Could Bayer face bankruptcy because of its acquisition of Monsanto? There is reason to consider that as a possibility. The stock has suffered this year, so that the entire company is now worth less than the $60 billion it paid for Monsanto last year. The most obvious risks relate to corrupt practices in Europe and illnesses caused by the herbicide Roundup in the United States, but problems run much deeper than that.
It was a $2 billion verdict in favor of two people who got cancer after exposure to Roundup that made the biggest headlines, but there are thousands of lawsuits on behalf of people sickened or killed by Roundup. Facing a likely liability of millions of dollars per case, the lawsuits already in the courts might be enough to bankrupt the company. And virtually every person and animal in the world has some degree of Roundup exposure, so the civil liability could be thousands of times larger, and one has to wonder how long it will be legal to sell Roundup over-the-counter. The desperation in Bayer’s position is easily seen in its public statements, in which it says its plan is that all of the Roundup cases will be overturned on appeal, an outcome that legal observers say is unlikely.
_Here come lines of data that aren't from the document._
(** ** [Init] *)

(** [Init] from the constructor's state ends in a state satisfying the
    precondition of the [RunMPLP] theorems; unless it flagged and
    perturbed a CSP instance, the beliefs reparameterise the model. *)
Lemma Init_inv c noise tl evid uai vs regs lams :
  Forall (fun s => 0 < s)%nat vs -> Forall (input_ok (length vs)) (combine regs lams) ->
  (forall si loc, 0 <= noise si loc) ->
  let st := Init c noise (MPLPAlg_new c tl evid uai) vs regs lams in
  run_inv st /\ (CSP_instance st = false -> rep_ok st) /\ evidence st = evidence (MPLPAlg_new c tl evid uai).
Proof.
  intros Hpos Hin Hn st. subst st. unfold Init.
  pose proof (init_singletons_inv c tl evid uai vs Hpos) as I0.
  destruct (init_fold_inv (combine regs lams) _ I0 Hin) as ((W1 & R1 & _) & F1).
  destruct (init_decoded_inv _ W1 R1) as (W2 & R2 & E2).
  destruct F1 as (_ & Fe & _ & _ & Fc & _).
  destruct (init_uai_inv c noise _ Hn W2 R2 E2) as [I3 R3]; [exact Fc|].
  split; [exact I3|]. split; [exact R3|].
  rewrite init_uai_evidence. exact Fe.
Qed.


(** C3.  End to end: for any model whose variables have non-empty domains
    and whose input regions name distinct variables and come with a
    potential, and for any non-negative CSP noise, after [Init] and at
    least one iteration of [RunMPLP] the objective [RunMPLP] last recorded
    bounds the score of every full assignment, the evidence is the one
    given to the constructor and every evidence variable is decoded to its
    evidence state. *)
Theorem Init_RunMPLP_bound `{GlobalDecoder gd} c noise tl evid uai vs regs lams clk niter thr1 thr2 :
  Forall (fun s => 0 < s)%nat vs -> Forall (input_ok (length vs)) (combine regs lams) ->
  (forall si loc, 0 <= noise si loc) -> (0 < niter)%nat ->
  let st := RunMPLP c gd clk niter thr1 thr2 (Init c noise (MPLPAlg_new c tl evid uai) vs regs lams) in
  (forall x, in_bounds (m_var_sizes st) x -> IntVal st x <= last_obj st) /\ ev_ok st /\ evidence st = evid.
Proof.
  intros Hpos Hin Hn Hit st. subst st. unfold RunMPLP.
  destruct (Init_inv c noise tl evid uai vs regs lams Hpos Hin Hn) as (I & _ & E).
  destruct (run_loop_spec c clk thr1 thr2 niter 0 _ I) as ((W & R & Ev) & _ & _ & E' & O).
  cbv zeta in *. specialize (O Hit).
  split; [|split; [exact Ev|rewrite E', E; reflexivity]].
  intros x Hx. pose proof (R x Hx). pose proof (total_le_dual _ _ _ x (proj1 W) Hx). lra.
Qed.

Lemma Init_RunMPLP_bound_witness :
  let st := RunMPLP ex_consts (RunGlobalDecoding ex_consts false) (fun _ => 0) 5 (1 # 1000) (1 # 1000)
              (Init ex_consts (fun _ _ => 0) (MPLPAlg_new ex_consts 100 ∅ false) [2; 2]%nat
                 [[0; 1]%nat] [[1; 0; 0; 1]]) in
  (forall x, in_bounds (m_var_sizes st) x -> IntVal st x <= last_obj st) /\ ev_ok st /\ evidence st = ∅.
Proof.
  apply (Init_RunMPLP_bound (gd := RunGlobalDecoding ex_consts false)).
  - repeat constructor.
  - simpl. repeat constructor; simpl; try lia; try discriminate.
  - intros; apply Qle_refl.
  - lia.
Defined.


End SolverInit.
In Europe, the company collected files on p.r. targets with detailed information that appear to go beyond what European law allows. An investigation is underway in multiple countries. That is, it looks like the company was preparing to bribe and blackmail journalists, scientists, and others and may indeed have done so already. Though Bayer so far has been able to distance itself from what it says was a Monsanto initiative, Bayer’s own history is dodgy enough and there is no telling what an investigation might turn up.
Roundup and blackmail are not two isolated problems at Bayer. Roundup is certainly not the only toxic product Bayer sells. Toxicity is inherent in the fields it works in. So too, apparently, is deceptive marketing. The agribusiness sector that Bayer tries to dominate uses, to cite just one example, pictures of cows in fields to sell milk from cows kept in concrete cells. When examined, this will likely be found to be illegal in countries like the U.K. that have truth in marketing laws.
Even in the absence of scandal, Bayer may have accumulated so much market clout that it works against the company's fortunes. Bayer depends on national laws to protect its exclusive rights to product categories at the same time that it wields its clout against those countries’ national economies. Countries are likely to respond defensively with technical legal changes to reduce the risks. Technical changes in the legal status of seeds would be too obscure to explain to the broader public but could pull the rug out from under Bayer’s dominant market position in one country after another.
No one disputes that Bayer blundered badly in its acquisition of Monsanto. Is it too late for the company to recover? Maybe not, but I don't think anyone can say with confidence.